Conrad Williams is one of my favourite writers working in dark fiction, horror, whatever you prefer to call it. I always feel that he’s in full command of his material, and that’s the case again here. He ramps up the tension, giving ordinary places a sense of looming danger. He also stops in just the right place to cap it off. 


Alison Moore, ‘The Harvestman’ (2015)
 

Earlier this year, I read Alison Moore‘s third novel, Death and the Seaside. As it happens, this story was the foundation for that novel, though it works perfectly well as a piece of fiction in its own right. 

Eliot is living on the south coast of England. He owes some rent to his landlord, Big Pete; and also has eyes for barmaid Abbey, Big Pete’s girlfriend. One day, Abbey invites Eliot to the flat above the pub, that she shares with Big Pete. This isn’t likely to end well.

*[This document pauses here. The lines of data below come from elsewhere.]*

(** Lines 100-120: where a page goes and how it is labelled, if it is
    filed at all. *)
Definition file_page (p : Page) : option (path * string) :=
  match get_groq_analysis p with
  | None => None
  | Some analysis =>
      if (size analysis =? 0)%nat then None
      else Some (filing (dict_get analysis "is_receipt" (JBool false))
                        (dict_get analysis "has_stamp" (JBool false)))
  end.

End Script.

(** ** Sample jobs *)
Module Sample.

Definition env : Env :=
  {| client := true; pdfinfo_from_path := false; dpi := 150;
     sleep_sec := FFin false 3 0; model_name := "meta-llama/llama-4-scout-17b-16e-instruct" |}.

Definition env_pdfinfo : Env :=
  {| client := true; pdfinfo_from_path := true; dpi := 150;
     sleep_sec := FFin false 3 0; model_name := "meta-llama/llama-4-scout-17b-16e-instruct" |}.

Definition unstamped_receipt : dict :=
  {[ "is_receipt" := JBool true; "has_stamp" := JBool false ]}.

Definition stamped_receipt : dict :=
  {[ "is_receipt" := JBool true; "has_stamp" := JBool true ]}.

Definition credit_note : dict := {[ "is_receipt" := JBool false ]}.

Definition page_of (n : N) (a : dict) : Page := mkPage n (ApiContent (Some a)).

Definition null_page : Page := mkPage 7 (ApiContent None).

Definition failed_page : Page := mkPage 8 (ApiError "429 rate limit").

Definition one_page (name stem : string) (p : Page) : Pdf :=
  {| pdf_name := name; pdf_stem := stem; pdfinfo_pages := Ok 1; rendered := Ok [p] |}.

Definition a_pdf : Pdf := one_page "a.pdf" "a" (page_of 1 unstamped_receipt).
Definition b_pdf : Pdf := one_page "b.pdf" "b" (page_of 2 credit_note).

(** The scenario of two one-page documents. *)
Definition two_docs : Config := start_process ["jobs"] "j1" [a_pdf; b_pdf].

Definition null_doc : Config :=
  start_process ["jobs"] "j2" [one_page "n.pdf" "n" null_page].

Definition failed_doc : Config :=
  start_process ["jobs"] "j3" [one_page "f.pdf" "f" failed_page].

(** The two-document job run to its end, and the job map that holds it. *)
Definition finished : Config := process_job env 20 two_docs.

Definition jobs : gmap string JobState := {[ "j1" := job (st finished) ]}.


Definition no_docs : Config := start_process ["jobs"] "j0" [].

(** 29 pages of 100 processed. *)
Definition at_29_of_100 : State :=
  {| job := set_total_pages 100 (set_processed_pages 29 (new_job ["jobs"] "j1"));
     fs := ∅; all_rows := [] |}.

End Sample.

(** ** The progress formula in the specification's words

    [clamp(processed_pages / total_pages * 100, 0, 100)] truncated to an
    integer, with the arithmetic of the code (a float quotient, a float
    product, [int] of the clamped value). *)
Definition clamp (x : pynum) (lo hi : Z) : pynum :=
  if lt_int x lo then PInt lo else if gt_int x hi then PInt hi else x.

Definition progress_formula (processed total : Z) : result Z :=
  match int_truediv processed total with
  | Raise e => Raise e
  | Ok q =>
      match mul_int q 100 with
      | Raise e => Raise e
      | Ok x => py_int (clamp (PFloat x) 0 100)
      end
  end.

(** ** Vocabulary of the statements *)

(** What a poller sees of a job besides the log and the cancel flag. *)
Definition outcome (j : JobState) :=
  (status j, progress_pct j, message j, error j, total_pages j, processed_pages j,
   csv_path j, zip_all j, zip_receipts_unstamped j, zip_receipts_stamped j,
   zip_credit_notes j).

Definition no_artifacts (j : JobState) : Prop :=
  csv_path j = None /\ zip_all j = None /\ zip_receipts_unstamped j = None /\
  zip_receipts_stamped j = None /\ zip_credit_notes j = None.

(** A file system that holds documents and page images only: no CSV, no
    archive. *)
Definition plain_file (f : file) : Prop :=
  match f with PdfDoc _ | Png _ => True | _ => False end.

Definition only_pages (t : FS) : Prop := map_Forall (fun _ f => plain_file f) t.


(** The artifact kinds of the download operation, with the job field and
    the file name each stands for. *)
Definition artifact_table (j : JobState) : list (string * (option path * string)) :=
  [("all", (zip_all j, "all_output.zip"));
   ("receipts_unstamped", (zip_receipts_unstamped j, "receipts_unstamped.zip"));
   ("receipts_stamped", (zip_receipts_stamped j, "receipts_stamped.zip"));
   ("credit_notes", (zip_credit_notes j, "credit_notes.zip"));
   ("csv", (csv_path j, "classification_log.csv"))].

Definition known_kind (kind : string) : Prop :=
  kind ∈ ["all"; "receipts_unstamped"; "receipts_stamped"; "credit_notes"; "csv"].

(** Page counts known upfront: [pdfinfo_from_path] gives for the
    document the number of pages that [convert_from_path] renders.  With
    [strict], moreover no page of it has a null verdict. *)
Definition answered (pg : Page) : Prop := response pg <> ApiContent None.

Definition doc_ok (strict : bool) (d : Pdf) : Prop :=
  exists ps, rendered d = Ok ps /\ pdfinfo_pages d = Ok (Z.of_nat (length ps)) /\
             (strict = true -> Forall answered ps).

Definition npages (d : Pdf) : Z :=
  match rendered d with Ok ps => Z.of_nat (length ps) | Raise _ => 0 end.

Definition pages_sum (docs : list Pdf) : Z := foldr (fun d acc => npages d + acc) 0 docs.

(** [x] pages accounted for against a total of [y]: never more, and with
    [strict] exactly as many. *)
Definition rel (strict : bool) (x y : Z) : Prop := x <= y /\ (strict = true -> x = y).

(** Invariants of the histories. *)
Definition progress_ok (c : Config) : Prop := 0 <= progress_pct (job (st c)) <= 100.

(** Until the worker returns, the job has no artifact path and the file
    system holds no CSV and no archive. *)
Definition quiet (c : Config) : Prop :=
  pc c <> Returned -> no_artifacts (job (st c)) /\ only_pages (fs (st c)).

(** [processed_pages] plus the pages still ahead of the worker, against
    [total_pages]. *)
Definition accounted (strict : bool) (c : Config) : Prop :=
  let j := job (st c) in
  0 <= processed_pages j /\
  match pc c with
  | Queued docs =>
      Forall (doc_ok strict) docs /\ processed_pages j = 0 /\ 0 <= total_pages j
  | AtDoc todo =>
      Forall (doc_ok strict) todo /\
      rel strict (processed_pages j + pages_sum todo) (total_pages j)
  | AtPage _ pages i rest =>
      (i <= length pages)%nat /\ (strict = true -> Forall answered pages) /\
      Forall (doc_ok strict) rest /\
      rel strict (processed_pages j + Z.of_nat (length pages - i) + pages_sum rest)
          (total_pages j)
  | InPage _ pages i pg rest =>
      pages !! i = Some pg /\ (strict = true -> Forall answered pages) /\
      Forall (doc_ok strict) rest /\
      rel strict (processed_pages j + Z.of_nat (length pages - i) + pages_sum rest)
          (total_pages j)
  | Returned =>
      processed_pages j <= total_pages j /\
      (strict = true -> status j = "done" -> processed_pages j = total_pages j)
  end.

(** What a block leaves of [accounted]: the invariant at the next
    control point, or the counters in order when it raises. *)
Definition accounted_after (strict : bool) (r : result control) (s' : State) : Prop :=
  match r with
  | Ok p' => accounted strict {| st := s'; pc := p' |}
  | Raise _ => 0 <= processed_pages (job s') <= total_pages (job s')
  end.

(** The status that goes with each control point. *)
Definition lifecycle (c : Config) : Prop :=
  match pc c with
  | Queued _ => status (job (st c)) = "queued"
  | Returned => status (job (st c)) = "done" \/ status (job (st c)) = "error" \/
                status (job (st c)) = "cancelled"
  | _ => status (job (st c)) = "running"
  end.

Moore’s story evokes the atmosphere of an off-season, slightly dingy seaside town; but there’s a vein of symbolism running through ‘The Harvestman’ that really enriches the piece. Eliot has long spindly legs that remind him of harvestmen, creatures that disgust him, that can just detach a leg if they get trapped. For different reasons, both Eliot’s father and grandfather lost the use of their legs; the question becomes, can Eliot escape his situation with himself intact? Reaching the answer to this is an intriguing journey.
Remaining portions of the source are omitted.